Latest treatment for lower urinary tract dysfunction: Therapeutic agents and mechanism of action

Recent studies suggest that antimuscarinics might suppress bladder afferent activity by blocking muscarinic receptors in the urothelium, myofibroblasts and detrusor, thereby improving overactive bladder symptoms. beta 3-Adrenoceptors are predominantly expressed in the human bladder and mediate relaxation of detrusor muscle. beta 3-Adrenoceptor agonists increase bladder capacity and prolong micturition interval. It is assumed that beta 3-adrenoceptor agonists could exert an inhibitory effect on bladder afferent through beta 3-adrenoceptors in the urothelium and detrusor, which eventually improve the symptom of urgency. Mirabegron is a potent and selective beta 3-adrenoceptor agonist. A Japanese phase 3 study showed that mirabegron has excellent efficacy and safety for treating overactive bladder. a1-Adrenoceptor antagonists (a1-blockers) have become a mainstay of male lower urinary tract symptoms treatment. The a1A subtype is known to mediate functional obstruction as a result of benign prostatic enlargement. Recent studies have suggested that a1A-adrenoceptors are additionally involved in the generation of storage symptoms. The a1D subtype is thought to play a role in the facilitation of voiding reflex; that is; storage symptoms. a1-Blockers often fail to alleviate overactive bladder symptoms. In this context, combination therapy with a1-blockers and antimuscarinics has been recommended. Treatment with 5a-reductase inhibitor for 1 year improves urinary symptoms and flow rate by reducing prostatic volume in men with benign prostatic enlargement. A pooled analysis showed that the long-term (2 or 4 years) treatment with 5a-reductase inhibitor reduced the rate of progression to acute urinary retention and surgery.

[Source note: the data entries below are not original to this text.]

(** C7 (as stated) fails: a search run by a visitor is recorded and sent
    with the [type] search and no [eventType]; and when the visitor then
    signs in as citrus-otter-01, adds a loaf to the basket and buys it,
    the purchase is sent with the [type] and the [eventType] purchase. *)
Lemma search_and_purchase_not_model_typed :
  let u2c := CustomerMap.usernameToCustomerId (CustomerMap.customers ["7"]) in
  let c2u := CustomerMap.customerIdToUsername (CustomerMap.customers ["7"]) in
  let shopper := fetchUserProfile u2c c2u "citrus-otter-01" 3000 3000 in
  let loaf := {| line_productId := "bread-1"; line_quantity := Js.Num 1;
                 line_price := Catalog.Finite 3 |} in
  let search := search_event "berries" in
  let purchase := checkout_submit (Catalog.Finite 3) [loaf] in
  let trace :=
    [ DoTrack None search 1000;
      DoLogin "citrus-otter-01" 3000 3000;
      DoTrack None (login_submit "citrus-otter-01") 3100;
      DoTrack shopper (add_event "bread-1" "product_list") 4000;
      DoTrack shopper purchase 5000 ] in
  handleSearch " berries" = Some search /\
  st_user (run u2c c2u [DoLogin "citrus-otter-01" 3000 3000]) = shopper /\
  shopper <> None /\
  storefront_trace trace /\
  In (payload None search 1000) (sent (run u2c c2u trace)) /\
  In (payload shopper purchase 5000) (sent (run u2c c2u trace)) /\
  type (payload None search 1000) = Some "search" /\
  eventType (payload None search 1000) = None /\
  model_typed (payload None search 1000) = false /\
  type (payload shopper purchase 5000) = Some "purchase" /\
  eventType (payload shopper purchase 5000) = Some "purchase" /\
  model_typed (payload shopper purchase 5000) = false /\
  ~ sent_events_model_typed.
Proof.
  intros u2c c2u shopper loaf search purchase trace.
  assert (Hshopper : exists profile, shopper = Some profile).
  { eexists. vm_compute. reflexivity. }
  destruct Hshopper as (profile & Hprofile).
  assert (Htr : storefront_trace trace).
  { constructor; [apply (rec_search " berries"); reflexivity|].
    constructor; [exact I|].
    constructor; [apply rec_login|].
    constructor;
      [apply (rec_add shopper "bread-1" "product_list");
         [now left | rewrite Hprofile; reflexivity]|].
    constructor; [apply rec_checkout; discriminate | constructor]. }
  assert (Hsent : sent (run u2c c2u trace)
                  = [ payload None search 1000;
                      payload None (login_submit "citrus-otter-01") 3100;
                      payload shopper (add_event "bread-1" "product_list") 4000;
                      payload shopper purchase 5000 ]).
  { unfold run, trace. cbn [fold_left step]. unfold login.
    fold shopper. rewrite Hprofile. reflexivity. }
  split; [reflexivity|].
  split; [unfold run; cbn [fold_left step]; unfold login; fold shopper;
          rewrite Hprofile; reflexivity|].
  split; [rewrite Hprofile; discriminate|].
  split; [exact Htr|].
  split; [rewrite Hsent; now left|].
  split; [rewrite Hsent; cbn; tauto|].
  split; [reflexivity|]. split; [reflexivity|]. split; [reflexivity|].
  split; [reflexivity|]. split; [reflexivity|]. split; [reflexivity|].
  intros Hclaim.
  assert (Hin : In (payload None search 1000) (sent (run u2c c2u trace)))
    by (rewrite Hsent; now left).
  specialize (Hclaim u2c c2u trace Htr _ Hin).
  discriminate Hclaim.
Qed.

(** C9 (as the code has it). The history never exceeds 50 entries; a
    [trackInteraction] call prepends its payload and keeps the first 50
    entries, after which [lastInteraction] is that payload; the payloads of
    a run of calls sit latest first in front of the earlier history and,
    for a clock that does not run backwards, are ordered newest-first;
    [lastInteraction] is the head of the history and is null exactly when
    the history is empty. *)
Theorem history_tracking (u2c c2u : gmap string string) (trace : list Step)
    (s : Provider) (cu : option Profile) (e : Event) (now : Z)
    (calls : list (option Profile * Event * Z)) :
  (length (interactions (run u2c c2u trace)) <= 50)%nat /\
  interactions (trackInteraction cu e now s)
    = take 50 (payload cu e now :: interactions s) /\
  lastInteraction (trackInteraction cu e now s) = Some (payload cu e now) /\
  ((length (interactions s) <= 50)%nat ->
   interactions (track_all calls s)
     = take 50 (rev (payloads calls) ++ interactions s)) /\
  (nondecreasing (map snd calls) = true ->
   newest_first (rev (payloads calls)) = true) /\
  lastInteraction s = head (interactions s) /\
  (lastInteraction s = None <-> interactions s = []).
Proof.
  split; [apply history_bounded|].
  split; [reflexivity|]. split; [reflexivity|].
  split; [apply track_all_interactions|].
  split; [apply tracked_newest_first|].
  split; [reflexivity|].
  unfold lastInteraction. destruct (interactions s); cbn; split; congruence.
Qed.

(** Two tracked events on top of the history installed by a login. *)
Lemma history_tracking_witness :
  let s := login (CustomerMap.usernameToCustomerId (CustomerMap.customers ["7"]))
                 (CustomerMap.customerIdToUsername (CustomerMap.customers ["7"]))
                 "citrus-otter-01" 1700000000000 1700000000000 initial in
  let calls := [ (st_user s, search_event "milk", 1700000000100);
                 (st_user s, detail_load "sku-9", 1700000000200) ] in
  (length (interactions s) <= 50)%nat /\
  nondecreasing (map snd calls) = true /\
  map time_of (interactions (track_all calls s))
    = [1700000000200; 1700000000100; 1699913600000; 1699956800000] /\
  newest_first (rev (payloads calls)) = true.
Proof.
  intros s calls.
  pose proof (history_tracking ∅ ∅ [] s None blank 0 calls)
    as (_ & _ & _ & Hrun & Hnew & _).
  assert (Hs : (length (interactions s) <= 50)%nat) by (vm_compute; lia).
  assert (Hc : nondecreasing (map snd calls) = true) by reflexivity.
  split; [exact Hs|]. split; [exact Hc|].
  split; [rewrite (Hrun Hs); reflexivity | exact (Hnew Hc)].
Defined.

(** C9 (as stated) fails on the history a login installs: the stub profile
    lists the older view before the newer search, so the history is not
    ordered newest-first and its head is not its most recent entry. *)
Lemma login_history_not_newest_first :
  let u2c := CustomerMap.usernameToCustomerId (CustomerMap.customers ["7"]) in
  let c2u := CustomerMap.customerIdToUsername (CustomerMap.customers ["7"]) in
  let trace := [DoLogin "citrus-otter-01" 1700000000000 1700000000000] in
  let s := run u2c c2u trace in
  nondecreasing (clock_readings trace) = true /\
  map time_of (interactions s) = [1699913600000; 1699956800000] /\
  newest_first (interactions s) = false /\
  option_map time_of (lastInteraction s) = Some 1699913600000 /\
  ~ history_newest_first.
Proof.
  intros u2c c2u trace s.
  repeat split; try reflexivity.
  intros Hclaim.
  destruct (Hclaim u2c c2u trace eq_refl) as (_ & Hnf & _).
  vm_compute in Hnf. discriminate Hnf.
Qed.

End InteractionProps.

(** ** Recommendation client *)

Module RecoClientProps.
Import RecoClient.

(** C5 (as the code has it). [fetchRecommendation] posts the customer id and
    the three table paths (the overrides, else the configured defaults) to
    the backend; it returns the parsed body when the status of the
    response is in 200-299 (a body that is not JSON is thrown as a
    [SyntaxError]), and on every other status, the 404 of the backend
    included, it throws an [Error] that carries the status and the
    detail. *)
Theorem fetchRecommendation_outcome (env : Env) (backend : Request -> Fetched)
    (a : Args) (resp : Response) :
  backend (request_of env a) = Responded resp ->
  let r := request_of env a in
  (forall id, customerId a = Interaction.Str id -> customer_id r = Text id) /\
  ((forall s, productsPath a = Path s -> products_path r = Text s) /\
   (productsPath a = Unset -> products_path r = Text (RECO_PRODUCTS_PATH env))) /\
  ((forall s, transactionsPath a = Path s -> transactions_path r = Text s) /\
   (transactionsPath a = Unset ->
    transactions_path r = Text (RECO_TRANSACTIONS_PATH env))) /\
  ((forall s, clickstreamPath a = Path s -> clickstream_path r = Text s) /\
   (clickstreamPath a = Unset ->
    clickstream_path r = Text (RECO_CLICKSTREAM_PATH env))) /\
  (ok resp = true ->
     fetchRecommendation env backend a
     = match json resp with
       | Some v => Resolved v
       | None => Rejected SyntaxError
       end) /\
  (ok resp = false ->
     fetchRecommendation env backend a
     = Rejected (Error ("Recommendation API failed ("
                        ++ JsString.of_nat (status resp) ++ "): "
                        ++ (if JsString.truthy (text resp) then text resp
                            else statusText resp)))).
Proof.
  intros Hb r. subst r. unfold fetchRecommendation. rewrite Hb.
  unfold request_of. cbn [customer_id products_path transactions_path
                          clickstream_path].
  split; [now intros id ->|].
  split; [split; [now intros s -> | now intros ->]|].
  split; [split; [now intros s -> | now intros ->]|].
  split; [split; [now intros s -> | now intros ->]|].
  split; intros Hok; now rewrite Hok.
Qed.

(** A backend that answers 200 with a record for C001 and 404 otherwise;
    the caller overrides the clickstream path only. *)
Lemma fetchRecommendation_outcome_witness :
  let env := {| VITE_RECO_PRODUCTS_PATH := None;
                VITE_RECO_TRANSACTIONS_PATH := Some "tx.csv";
                VITE_RECO_CLICKSTREAM_PATH := None |} in
  let record := JObj [("customer_id", JStr "C001");
                      ("recommended_product_id", JStr "P001")] in
  let found := {| status := 200; statusText := "OK"; text := EmptyString;
                  json := Some record |} in
  let missing := {| status := 404; statusText := "Not Found";
                    text := "No recommendation"; json := None |} in
  let backend := fun r : Request =>
    Responded (match customer_id r with
               | Text "C001" => found
               | _ => missing
               end) in
  let args := fun c => {| customerId := Interaction.Str c; productsPath := Unset;
                          transactionsPath := Unset;
                          clickstreamPath := Path "clicks.csv" |} in
  request_of env (args "C001")
  = {| customer_id := Text "C001"; products_path := Text "data/products.csv";
       transactions_path := Text "tx.csv";
       clickstream_path := Text "clicks.csv" |} /\
  fetchRecommendation env backend (args "C001") = Resolved record /\
  fetchRecommendation env backend (args "C999")
    = Rejected (Error "Recommendation API failed (404): No recommendation").
Proof.
  intros env record found missing backend args.
  destruct (fetchRecommendation_outcome env backend (args "C001") found eq_refl)
    as (_ & _ & _ & _ & Hok & _).
  destruct (fetchRecommendation_outcome env backend (args "C999") missing eq_refl)
    as (_ & _ & _ & _ & _ & Hko).
  split; [reflexivity|].
  split; [exact (Hok eq_refl) | exact (Hko eq_refl)].
Defined.

(** C5 (as stated) fails: on a 404 reply the entry point throws. *)
Lemma not_found_is_thrown :
  let env := {| VITE_RECO_PRODUCTS_PATH := None;
                VITE_RECO_TRANSACTIONS_PATH := None;
                VITE_RECO_CLICKSTREAM_PATH := None |} in
  let missing := {| status := 404; statusText := "Not Found";
                    text := "No recommendation"; json := None |} in
  let args := {| customerId := Interaction.Str "C999"; productsPath := Unset;
                 transactionsPath := Unset; clickstreamPath := Unset |} in
  fetchRecommendation env (fun _ => Responded missing) args
    = Rejected (Error "Recommendation API failed (404): No recommendation") /\
  ~ always_resolves.
Proof.
  intros env missing args. split; [reflexivity|].
  intros Hclaim. destruct (Hclaim env args missing) as [v Hv].
  discriminate Hv.
Qed.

Combination therapy with 5a-reductase inhibitor and a1-blocker was shown to provide a rapid improvement in lower urinary tract symptoms, and reduce the relative risk of acute urinary retention and benign prostatic hyperplasia-related surgery. Phosphodiesterase inhibitors might target a nitric oxidecyclic guanosine monophosphate pathway in the prostate, urethra and bladder. Phosphodiesterase-5 inhibitors (sildenafil or tadalafil) were shown to provide clinically relevant improvements in both male lower urinary tract symptoms and erectile dysfunction.